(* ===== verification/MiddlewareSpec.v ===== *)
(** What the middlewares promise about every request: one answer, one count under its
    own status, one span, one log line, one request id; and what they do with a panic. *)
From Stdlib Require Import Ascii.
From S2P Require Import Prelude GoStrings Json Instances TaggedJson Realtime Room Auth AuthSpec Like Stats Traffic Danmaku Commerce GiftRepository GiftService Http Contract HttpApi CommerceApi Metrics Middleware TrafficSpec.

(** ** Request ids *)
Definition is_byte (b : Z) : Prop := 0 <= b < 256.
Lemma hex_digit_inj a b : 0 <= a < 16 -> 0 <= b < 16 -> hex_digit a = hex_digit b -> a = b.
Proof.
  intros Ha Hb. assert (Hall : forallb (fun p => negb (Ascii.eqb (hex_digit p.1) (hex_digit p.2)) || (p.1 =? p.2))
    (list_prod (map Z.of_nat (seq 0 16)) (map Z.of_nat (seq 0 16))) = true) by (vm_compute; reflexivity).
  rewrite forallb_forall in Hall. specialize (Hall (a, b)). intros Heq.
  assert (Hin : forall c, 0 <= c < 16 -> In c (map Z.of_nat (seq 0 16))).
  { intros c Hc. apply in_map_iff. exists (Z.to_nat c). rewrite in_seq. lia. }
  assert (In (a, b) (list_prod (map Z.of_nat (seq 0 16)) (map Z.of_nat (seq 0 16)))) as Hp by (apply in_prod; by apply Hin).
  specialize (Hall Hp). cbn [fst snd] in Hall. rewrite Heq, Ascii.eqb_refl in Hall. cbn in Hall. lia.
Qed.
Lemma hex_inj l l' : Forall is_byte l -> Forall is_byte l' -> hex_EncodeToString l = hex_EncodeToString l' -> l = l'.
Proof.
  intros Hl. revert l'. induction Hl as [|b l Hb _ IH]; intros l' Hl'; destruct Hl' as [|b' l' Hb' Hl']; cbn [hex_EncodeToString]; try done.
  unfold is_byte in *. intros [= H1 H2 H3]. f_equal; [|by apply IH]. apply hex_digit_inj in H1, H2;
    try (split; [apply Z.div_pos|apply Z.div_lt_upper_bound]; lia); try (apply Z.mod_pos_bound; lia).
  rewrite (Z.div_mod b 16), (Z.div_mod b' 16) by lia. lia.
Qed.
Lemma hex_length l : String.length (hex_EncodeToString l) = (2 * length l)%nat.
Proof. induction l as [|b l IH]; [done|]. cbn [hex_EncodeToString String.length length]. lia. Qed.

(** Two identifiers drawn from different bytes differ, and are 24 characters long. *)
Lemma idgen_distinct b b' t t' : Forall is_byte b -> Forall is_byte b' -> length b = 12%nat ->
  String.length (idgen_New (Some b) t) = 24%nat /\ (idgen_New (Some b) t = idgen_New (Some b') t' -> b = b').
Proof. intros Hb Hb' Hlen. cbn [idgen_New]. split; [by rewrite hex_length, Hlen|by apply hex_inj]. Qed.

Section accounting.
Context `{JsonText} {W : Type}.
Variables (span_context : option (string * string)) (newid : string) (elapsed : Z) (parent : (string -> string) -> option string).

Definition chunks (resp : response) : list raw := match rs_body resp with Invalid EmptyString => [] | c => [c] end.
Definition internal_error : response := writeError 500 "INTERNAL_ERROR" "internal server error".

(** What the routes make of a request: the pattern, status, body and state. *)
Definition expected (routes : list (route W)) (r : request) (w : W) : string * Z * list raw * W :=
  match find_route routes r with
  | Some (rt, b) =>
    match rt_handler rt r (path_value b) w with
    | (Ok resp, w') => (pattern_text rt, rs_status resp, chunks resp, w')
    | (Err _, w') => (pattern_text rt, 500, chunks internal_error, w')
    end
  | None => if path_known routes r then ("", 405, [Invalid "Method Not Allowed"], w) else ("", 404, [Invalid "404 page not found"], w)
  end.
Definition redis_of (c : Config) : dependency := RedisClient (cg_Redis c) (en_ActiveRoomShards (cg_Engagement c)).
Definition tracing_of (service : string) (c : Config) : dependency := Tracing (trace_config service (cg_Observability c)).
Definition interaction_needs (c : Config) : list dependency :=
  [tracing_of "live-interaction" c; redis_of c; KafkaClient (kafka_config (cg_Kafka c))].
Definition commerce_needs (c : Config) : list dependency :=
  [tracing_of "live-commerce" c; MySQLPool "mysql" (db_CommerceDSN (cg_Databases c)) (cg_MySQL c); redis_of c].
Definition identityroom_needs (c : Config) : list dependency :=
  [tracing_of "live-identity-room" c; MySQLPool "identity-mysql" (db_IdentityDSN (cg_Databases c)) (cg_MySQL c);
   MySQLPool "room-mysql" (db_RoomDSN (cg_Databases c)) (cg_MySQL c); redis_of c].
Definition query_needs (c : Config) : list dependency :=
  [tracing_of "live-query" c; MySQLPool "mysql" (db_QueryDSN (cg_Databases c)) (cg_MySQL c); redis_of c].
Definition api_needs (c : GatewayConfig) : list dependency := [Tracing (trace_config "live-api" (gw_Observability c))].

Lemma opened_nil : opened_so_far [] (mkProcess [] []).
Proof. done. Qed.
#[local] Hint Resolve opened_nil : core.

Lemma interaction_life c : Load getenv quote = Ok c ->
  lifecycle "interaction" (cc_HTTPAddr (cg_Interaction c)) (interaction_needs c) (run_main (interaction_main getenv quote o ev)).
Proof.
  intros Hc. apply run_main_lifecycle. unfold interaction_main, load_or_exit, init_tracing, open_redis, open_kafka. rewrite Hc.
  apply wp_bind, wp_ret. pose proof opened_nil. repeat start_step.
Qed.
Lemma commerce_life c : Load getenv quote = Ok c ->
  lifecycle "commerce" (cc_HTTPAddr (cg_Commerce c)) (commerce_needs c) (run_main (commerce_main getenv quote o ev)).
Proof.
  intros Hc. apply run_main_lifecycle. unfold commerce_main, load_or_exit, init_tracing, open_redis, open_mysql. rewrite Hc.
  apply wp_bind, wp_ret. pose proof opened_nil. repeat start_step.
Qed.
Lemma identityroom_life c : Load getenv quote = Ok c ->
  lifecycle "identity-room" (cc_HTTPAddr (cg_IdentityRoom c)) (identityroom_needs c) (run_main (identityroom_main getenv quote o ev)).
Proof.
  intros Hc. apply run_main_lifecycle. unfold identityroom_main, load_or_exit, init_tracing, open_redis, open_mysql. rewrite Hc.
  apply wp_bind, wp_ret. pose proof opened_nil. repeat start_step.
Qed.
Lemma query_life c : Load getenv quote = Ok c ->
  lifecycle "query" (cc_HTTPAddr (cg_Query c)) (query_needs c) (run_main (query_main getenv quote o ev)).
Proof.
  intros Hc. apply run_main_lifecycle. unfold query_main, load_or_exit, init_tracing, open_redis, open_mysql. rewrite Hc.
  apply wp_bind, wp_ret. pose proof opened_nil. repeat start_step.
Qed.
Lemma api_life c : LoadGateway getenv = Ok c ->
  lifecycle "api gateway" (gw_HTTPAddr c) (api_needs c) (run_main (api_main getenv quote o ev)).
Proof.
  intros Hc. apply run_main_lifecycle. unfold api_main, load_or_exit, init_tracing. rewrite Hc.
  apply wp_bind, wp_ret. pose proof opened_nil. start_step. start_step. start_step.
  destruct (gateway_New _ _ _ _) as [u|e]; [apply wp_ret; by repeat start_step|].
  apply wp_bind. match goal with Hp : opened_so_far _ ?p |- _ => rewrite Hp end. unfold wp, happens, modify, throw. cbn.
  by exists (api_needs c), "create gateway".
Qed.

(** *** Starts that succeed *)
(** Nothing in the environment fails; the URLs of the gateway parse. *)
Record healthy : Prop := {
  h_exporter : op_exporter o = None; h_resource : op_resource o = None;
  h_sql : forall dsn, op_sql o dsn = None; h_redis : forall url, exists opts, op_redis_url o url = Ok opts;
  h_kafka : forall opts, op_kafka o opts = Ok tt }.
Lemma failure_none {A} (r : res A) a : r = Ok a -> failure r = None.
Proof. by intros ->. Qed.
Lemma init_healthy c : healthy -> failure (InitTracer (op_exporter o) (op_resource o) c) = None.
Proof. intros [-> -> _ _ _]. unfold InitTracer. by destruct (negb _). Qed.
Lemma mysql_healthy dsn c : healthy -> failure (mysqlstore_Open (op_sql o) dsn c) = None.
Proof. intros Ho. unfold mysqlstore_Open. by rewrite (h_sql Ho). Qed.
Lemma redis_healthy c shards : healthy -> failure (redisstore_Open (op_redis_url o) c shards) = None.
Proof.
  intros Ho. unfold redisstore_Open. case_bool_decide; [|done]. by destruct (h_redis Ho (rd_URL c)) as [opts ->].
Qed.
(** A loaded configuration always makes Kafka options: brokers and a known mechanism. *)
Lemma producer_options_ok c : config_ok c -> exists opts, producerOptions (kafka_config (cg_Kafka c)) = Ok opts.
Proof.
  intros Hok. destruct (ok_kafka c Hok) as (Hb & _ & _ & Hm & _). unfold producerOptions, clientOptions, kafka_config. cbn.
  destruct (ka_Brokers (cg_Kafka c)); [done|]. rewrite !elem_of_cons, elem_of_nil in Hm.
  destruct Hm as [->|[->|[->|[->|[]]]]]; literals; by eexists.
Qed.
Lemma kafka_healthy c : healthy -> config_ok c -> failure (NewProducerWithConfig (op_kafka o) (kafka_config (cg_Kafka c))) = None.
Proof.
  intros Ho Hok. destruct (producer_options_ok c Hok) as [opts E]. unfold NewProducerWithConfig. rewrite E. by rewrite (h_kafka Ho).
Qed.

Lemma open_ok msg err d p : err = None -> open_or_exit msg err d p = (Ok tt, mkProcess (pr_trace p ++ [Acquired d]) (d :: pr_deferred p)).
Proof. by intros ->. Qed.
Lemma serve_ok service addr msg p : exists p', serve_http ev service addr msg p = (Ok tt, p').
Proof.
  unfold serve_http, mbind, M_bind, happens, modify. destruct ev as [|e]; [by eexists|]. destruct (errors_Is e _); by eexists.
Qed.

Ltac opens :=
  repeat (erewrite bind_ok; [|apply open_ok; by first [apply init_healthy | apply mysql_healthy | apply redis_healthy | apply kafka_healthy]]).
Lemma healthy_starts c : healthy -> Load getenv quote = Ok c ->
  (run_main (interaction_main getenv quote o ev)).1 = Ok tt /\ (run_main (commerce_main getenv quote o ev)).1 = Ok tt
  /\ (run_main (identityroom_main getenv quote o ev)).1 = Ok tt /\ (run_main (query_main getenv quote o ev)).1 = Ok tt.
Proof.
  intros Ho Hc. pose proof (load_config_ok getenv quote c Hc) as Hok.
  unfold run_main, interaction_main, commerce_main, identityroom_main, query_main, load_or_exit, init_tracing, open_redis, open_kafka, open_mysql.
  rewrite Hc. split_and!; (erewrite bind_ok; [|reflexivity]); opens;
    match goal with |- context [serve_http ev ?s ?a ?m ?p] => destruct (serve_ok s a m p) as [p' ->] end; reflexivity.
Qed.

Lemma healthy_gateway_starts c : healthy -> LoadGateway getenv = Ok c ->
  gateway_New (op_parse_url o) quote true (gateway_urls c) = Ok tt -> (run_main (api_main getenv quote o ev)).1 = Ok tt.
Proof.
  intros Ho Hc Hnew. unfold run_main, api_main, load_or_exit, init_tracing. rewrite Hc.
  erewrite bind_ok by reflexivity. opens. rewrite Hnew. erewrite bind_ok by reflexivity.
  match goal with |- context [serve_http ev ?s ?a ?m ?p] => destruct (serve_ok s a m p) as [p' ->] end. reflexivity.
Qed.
=======
§ **WHAT NEEDS TO BE DONE**:
Search the entries for the word "chunks" and show every line that has it.

§ **TASK OUTPUT**:
Definition chunks (resp : response) : list raw := match rs_body resp with Invalid EmptyString => [] | c => [c] end.
    | (Ok resp, w') => (pattern_text rt, rs_status resp, chunks resp, w')
    | (Err _, w') => (pattern_text rt, 500, chunks internal_error, w')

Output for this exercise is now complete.